Columna publicada el lunes 27 de septiembre de 2021 por Ciper.

Ricardo Palma Salamanca y Jaime Guzmán son los personajes principales de Los fantasmas de larevolución, la última novela de Nicolás Vidal. El ideólogo del régimen y el fusilero de la transición son, en esta obra, las dos caras de una misma moneda que siempre vuelve en el Chile actual. O que, quizás, nunca se ha ido del todo. Al hacer de ambos los protagonistas de su novela, Vidal se propone un objetivo ambicioso y exigente: relatar con un pie en la ficción una serie de episodios que en muchas ocasiones parece estar al rojo vivo.

La novela se estructura, en su primera mitad, a partir de dos narraciones paralelas: la primera sigue los pasos de Palma Salamanca y sus actividades revolucionarias. Aquí comienza con una voz más documental, pero poco a poco va haciendo de la investigación algo que toca fibras sensibles del narrador, quien pareciera perder su pretensión de objetividad. El segundo hilo, en tanto, se enfoca en un periodista que se fascina con la historia de Palma. Invitado a colaborar con un documental sobre el guerrillero —participación que se ve frustrada por cambios en la producción—, su búsqueda se convierte en una obsesión que le hace perder trabajos y seguir afiebradamente todas las noticias del fugitivo.
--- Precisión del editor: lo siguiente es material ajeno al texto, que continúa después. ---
(* ===== verification/ProxyProps.v ===== *)
(** A request through the gateway, from the client's token to the handler of
    a service and back. *)
From S2P Require Import Prelude JS Messages Keys Interfaces Validation Codec Identity Tokens Socket Fixtures Proxy Public.
From Stdlib Require Import Lia.

Section endpoint.
Context {C F U : Type} `{!Cache C, !Cuckoo F, !UserStore U}.
Context `{!Auth, !Users, !Minimatch, !Backends}.
Abbreviation W := (world C (PubState F U)).
Local Open Scope mon_scope.

(** The route of [ProxyController] with its guard: a guard that answers false
    is a 403. *)
Definition proxy_endpoint (serviceName : string) (path : list string) (queries : json) (req : Request) :
    M W (option jval) :=
  activated <- authGuard (oget "authorization" (rq_headers req)) (rq_path req) ;;
  let '(user, pass) := activated in
  if negb pass then throw (HttpException 403 "Forbidden resource")
  else match proxyRequest serviceName path queries req user with
       | Ok data => ret data
       | Throw e => throw e
       end.

(** What the client gets: the data, where [null] is an empty body; the answer
    of the filter; or the 500 of the framework for an exception that the
    filter does not catch. *)
Inductive ClientAnswer :=
| Data (status : Z) (body : option jval)
| Refused (status : Z) (body : ErrorBody)
| InternalServerError.
Definition body_sent (data : option jval) : option jval := match data with Some JNull => None | _ => data end.
Definition client_answer (url : string) (r : res (option jval)) : ClientAnswer :=
  match r with
  | Ok data => Data 200 (body_sent data)
  | Throw e => match http_exception_filter e url with Some (s, body) => Refused s body | None => InternalServerError end
  end.

(** *** A service behind the gateway

    [handler] is a route of the service: what it does with a request, for the
    user of the header.  When the service responds, a value is answered with
    a status of success, an [HttpException] with its status and message, any
    other exception with the 500 of the framework. *)
Definition serves (handler : User → HttpRequest → res (option jval)) : Prop :=
  ∀ q v u reply, UserHeader (oget "x-auth-user" (hq_headers q)) = Ok (Some v) → as_user v = Some u →
    http_reply q = Some reply →
    match handler u q with
    | Ok data => ∃ status, reply = (status, data) ∧ 200 ≤ status ≤ 299 ∧ (status = 204 → data = None)
    | Throw (HttpException s m) =>
        (s < 200 ∨ 299 < s) ∧ ∃ body, reply = (s, Some body) ∧ prop "message" body = Some (JStr m)
    | Throw _ => ∃ body, reply = (500, Some body) ∧ prop "message" body = Some (JStr "Internal server error")
    end.

(** The answer of a handler, as its caller sees it. *)
Definition seen (r : res (option jval)) : res (option jval) :=
  match r with
  | Ok data => Ok data
  | Throw (HttpException s m) => Throw (HttpException s m)
  | Throw _ => Throw (HttpException 500 "Internal server error")
  end.

(** No request is made, or it has no response. *)
Definition unanswered (q : HttpRequest) : bool :=
  fetch_refused q || match http_reply q with None => true | Some _ => false end.

Lemma sendRequest_seen handler serviceName path req user queries :
  let q := forwarded serviceName path req user queries in
  serves handler →
  sendRequest serviceName path req user queries = if unanswered q then Throw TypeError else seen (handler user q).
Proof.
  intros q Hs. unfold sendRequest, unanswered. fold q. destruct (fetch_refused q); [done|]. simpl.
  destruct (http_reply q) as [reply|] eqn:Hr; [|done].
  specialize (Hs q (user_json user) user reply (header_roundtrip user) (as_user_json user) Hr).
  destruct (handler user q) as [data|e].
  - destruct Hs as (status & -> & Hin & H204).
    replace ((status <? 200) || (299 <? status)) with false by lia. destruct (Z.eqb_spec status 204); [|done].
    by rewrite H204.
  - assert (∀ m body, prop "message" body = Some (JStr m) → error_message (Some body) = m) as Hm.
    { intros m body Hb. unfold error_message, jmember_opt. simpl. by rewrite Hb. }
    destruct e as [s m| | | |]; try (destruct Hs as (body & -> & Hb); by rewrite (Hm _ _ Hb)).
    destruct Hs as (Hin & body & -> & Hb). replace ((s <? 200) || (299 <? s)) with true by lia. by rewrite (Hm _ _ Hb).
Qed.

Lemma authGuard_result authorization path (w : W) r w' :
  authGuard authorization path w = (r, w') →
  match r with
  | Ok (user, _) => ∃ a, authorization = Some a ∧ validate_token (bearer a) = Some user
  | Throw e => ∃ m, e = HttpException 401 m
  end.
Proof.
  unfold authGuard. destruct authorization as [a|]; simpl; [|intros [= <- _]; by eexists].
  destruct (truthy a); [|intros [= <- _]; by eexists].
  destruct (validate_token (bearer a)) as [u|] eqn:Hv; [|intros [= <- _]; by eexists].
  case_bool_decide; [intros [= <- _]; by exists a|]. unfold bind, cache_profile, gets.
  destruct (profile_in _ _); [intros [= <- _]; by exists a|].
  destruct (users_by_uid _); intros [= <- _]; by exists a.
Qed.

(** C15: the proxy is transparent and cannot be talked into another identity.
    For a route that is forwarded over HTTP, whatever the headers, the query
    and the body of the client, either the guard refuses the request, with a
    401 or a 403, or it is forwarded with its method and its body for the
    user of the request's token, that user exactly, as the service reads it
    from the header.  When the service responds, the client gets the answer
    of the service's handler for that user: its data, or the status and the
    message it threw.  When there is no response, or when the request is a
    GET with a body, which cannot be sent, the client gets a 500. *)
Theorem proxy_transparent handler serviceName path queries req translation w r w' :
  serves handler →
  find_translation serviceName (join "/" path) (rq_method req) = Some translation → tr_target translation = HTTP →
  proxy_endpoint serviceName path queries req w = (r, w') →
  (∃ s m, s ∈ [401; 403] ∧ client_answer (rq_url req) r = Refused s (MkErrorBody s (rq_url req) m)) ∨
  (∃ a user, oget "authorization" (rq_headers req) = Some a ∧ validate_token (bearer a) = Some user ∧
     let q := forwarded serviceName (join "/" path) req user queries in
     hq_method q = rq_method req ∧
     UserHeader (oget "x-auth-user" (hq_headers q)) = Ok (Some (user_json user)) ∧
     (∀ b, rq_body req = Some b → jtruthy b = true → jwf b → hq_body q ≫= parse = Some b) ∧
     client_answer (rq_url req) r =
       if unanswered q then InternalServerError
       else match handler user q with
            | Ok data => Data 200 (body_sent data)
            | Throw (HttpException s m) => Refused s (MkErrorBody s (rq_url req) m)
            | Throw _ => Refused 500 (MkErrorBody 500 (rq_url req) "Internal server error")
            end).
Proof.
  intros Hs Ht Htr. unfold proxy_endpoint, bind.
  destruct (authGuard _ _ w) as [[[user pass]|e] w1] eqn:Hg.
  - destruct (authGuard_result _ _ _ _ _ Hg) as (a & Ha & Hv).
    destruct pass; [|intros [= <- _]; left; exists 403; eexists; (split; [set_solver|done])].
    simpl. intros Hrun. right. exists a, user.
    split_and!; [done..|apply header_roundtrip| |].
    + intros b Hb Htb Hwf. unfold sent_body. rewrite Hb. simpl. rewrite Htb. simpl. by apply json_roundtrip.
    + assert (r = proxyRequest serviceName path queries req user) as ->.
      { by destruct (proxyRequest _ _ _ _ _) as [|e]; injection Hrun as <- _. }
      unfold proxyRequest. rewrite Ht, bool_decide_true by done. rewrite (sendRequest_seen handler) by done.
      destruct (unanswered _); [done|]. by destruct (handler _ _) as [|[]].
  - destruct (authGuard_result _ _ _ _ _ Hg) as (m & ->). intros [= <- _]. left. exists 401. eexists.
    split; [set_solver|done].
Qed.
End endpoint.

(** A service that answers with the user's id. *)
Section endpoint_example.
Definition ep_handler (u : User) (q : HttpRequest) : res (option jval) :=
  if decide (hq_method q = "GET") then Ok (Some (JStr (u_uid u))) else Throw (HttpException 404 "WORKSPACE_NOT_FOUND").
Definition ep_error (m : string) : jval := JObj [("message", JStr m)].
Instance ep_Minimatch : Minimatch := {| minimatch s p := bool_decide (s = p) |}.
Instance ep_Backends : Backends := {|
  http_reply q :=
    match UserHeader (oget "x-auth-user" (hq_headers q)) with
    | Ok (Some v) => match as_user v with
                     | Some u => Some (match ep_handler u q with
                                       | Ok data => (200, data)
                                       | Throw (HttpException s m) => (s, Some (ep_error m))
                                       | Throw _ => (500, Some (ep_error "Internal server error"))
                                       end)
                     | None => None
                     end
    | _ => None
    end;
  rpc_reply _ _ _ _ := RpcTimeout; url_params _ := "" |}.
Instance ep_Auth : Auth := {| validate_token t := if decide (t = "good") then Some (MkUser "olga" (Some "Olga") None None None None None) else None |}.
Instance ep_Users : Users := {| users_by_uid uid := [MkUser uid None None None None None None] |}.

Definition ep_world : world (gmap string (cval * option Z)) (PubState (gset string) (gmap string User)) :=
  World ∅ [] 0 0 (MkPub ∅ ∅).
(** The client's own [x-auth-user] is of no use. *)
Definition ep_request (body : option jval) : Request :=
  MkReq "GET" "/api/workspace/all" "/api/workspace/all?x=1"
    [("authorization", "Bearer good"); ("x-auth-user", "e30=")] body.

Lemma ep_serves : serves ep_handler.
Proof.
  intros q v u reply Hv Hu. unfold http_reply, ep_Backends. rewrite Hv, Hu. intros [= <-]. unfold ep_handler.
  destruct (decide (hq_method q = "GET")).
  - exists 200. split; [reflexivity|]. split; [lia|]. intros ?. lia.
  - split; [lia|]. eexists. split; reflexivity.
Qed.

(** The same request with a nested body is not sent. *)
Lemma proxy_transparent_witness :
  client_answer "/api/workspace/all?x=1"
    (proxy_endpoint "workspace" ["all"] [("x", JStr "1")] (ep_request None) ep_world).1 = Data 200 (Some (JStr "olga")) ∧
  client_answer "/api/workspace/all?x=1" (proxy_endpoint "workspace" ["all"] [("x", JStr "1")]
    (ep_request (Some (JObj [("members", JArr [JStr "mark"])]))) ep_world).1 = InternalServerError.
Proof.
  split; [set (req := ep_request None)|set (req := ep_request (Some (JObj [("members", JArr [JStr "mark"])])))];
    (destruct (proxy_endpoint "workspace" ["all"] [("x", JStr "1")] req ep_world) as [r w'] eqn:Hrun;
     destruct (proxy_transparent ep_handler "workspace" ["all"] [("x", JStr "1")] req to_http ep_world r w') as
       [(s & m & _ & Hm)|(a & user & Ha & Hv & _ & _ & _ & Hr)];
     [exact ep_serves|reflexivity|reflexivity|exact Hrun
     |exfalso; change r with ((r, w').1) in Hm; rewrite <- Hrun in Hm; vm_compute in Hm; discriminate Hm
     |simpl in Ha; injection Ha as <-; vm_compute in Hv; injection Hv as <-; exact Hr]).
Defined.
End endpoint_example.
La segunda mitad de la novela, en tanto, se concentra en este narrador-periodista, quien, primero, sigue los pasos de Palma Salamanca en París, donde se le da refugio político y, por último, de los hechos que sacuden la ciudad de Santiago y toda la política chilena desde el 18 de octubre de 2019.

La investigación de Vidal sobre el pasado reciente es minuciosa. La descripción de los hechos sigue con rigor algunas de las narraciones que, principalmente desde el periodismo, han dado cuenta de la historia del Frente, de Palma Salamanca o de Jaime Guzmán. Aquí ocupan un lugar especial los libros de Juan Cristóbal Peña, pero también están referidas otras investigaciones, documentales televisivos, notas de prensa e incluso algunos fragmentos de las investigaciones judiciales relacionadas con los personajes. El narrador no deja tampoco de mencionar sus visitas a algunos de los principales lugares de los hechos, como el Campus Oriente de la UC, donde ocurrió el asesinato del fundador de la UDI, ni de aludir a la lectura de novelas que abordan narrativamente la historia chilena reciente, como La dimensión desconocida, de Nona Fernández.

Sin embargo, Los fantasmas de la revolución tiene escaso vuelo novelístico. En cierto sentido, podría decirse que la obra adolece de imaginación narrativa. Aunque Palma Salamanca o Guzmán bien podrían ser personajes de novelas —sus vidas, a fin de cuentas, están llenas de tensiones y claroscuros—, Vidal no cruza la vereda con decisión. A diferencia de la ya referida novela de Fernández, de las obras de Cercas, Carrère o Knausgard, la disolución de la frontera entre realidad y ficción no se traduce en una mejor comprensión de los conflictos de los personajes, sino en una constatación de hechos que, en su mayoría, estaban ya relatados.

El único personaje que se sigue de modo más ficcional es el del periodista (que también es abogado, como Vidal), un hombre de mediana edad, soltero, buen lector, relativamente acomodado, pero que más bien parece un sucedáneo de ciertas opiniones dominantes adquiridas luego de sobrevolar rápidamente las redes sociales. Así, en vez de plantearse preguntas o ver las zonas grises de los episodios históricos que refiere, se le ve simplemente zarandeado por las nuevas noticias de Palma Salamanca y los otros fugitivos del Frente, descubiertos en México y Francia los mismos días que él escribe una bitácora sobre su obsesión.

Este libro, a fin de cuentas, arriesga poco. En especial hacia el final, cuando el narrador abandona su concentración absoluta en el guerrillero y anota sus impresiones desde que el 18 de octubre de 2019 la política chilena estuviera condicionada por el estallido social. De algún modo, el narrador justifica esta otra revolución —la de octubre— que, a diferencia de aquella intentada por los rodriguistas, no busca derramar sangre. El enemigo, esta vez, es aquel punto más sensible para el neoliberalismo: la propiedad. El narrador no es ambiguo:

Si durante las primeras páginas el lector tiene la expectativa de asomarse a las profundidades de dos personajes que simbolizan las tensiones de toda una época—un civil católico que participó activamente en un régimen dictatorial; un joven sensible que secuestró y asesinó a sangre fría (que se convierte, posteriormente, en escritor)—, sufrirá una decepción. Encuentra, en cambio, una novela que, a pesar de su historia fascinante, no logra despegar de los hechos ya sabidos, y que prefiere congraciarse con una lectura benevolente del presente, un presente mucho más complejo de lo que el narrador es capaz de comprender en su adolescencia tardía.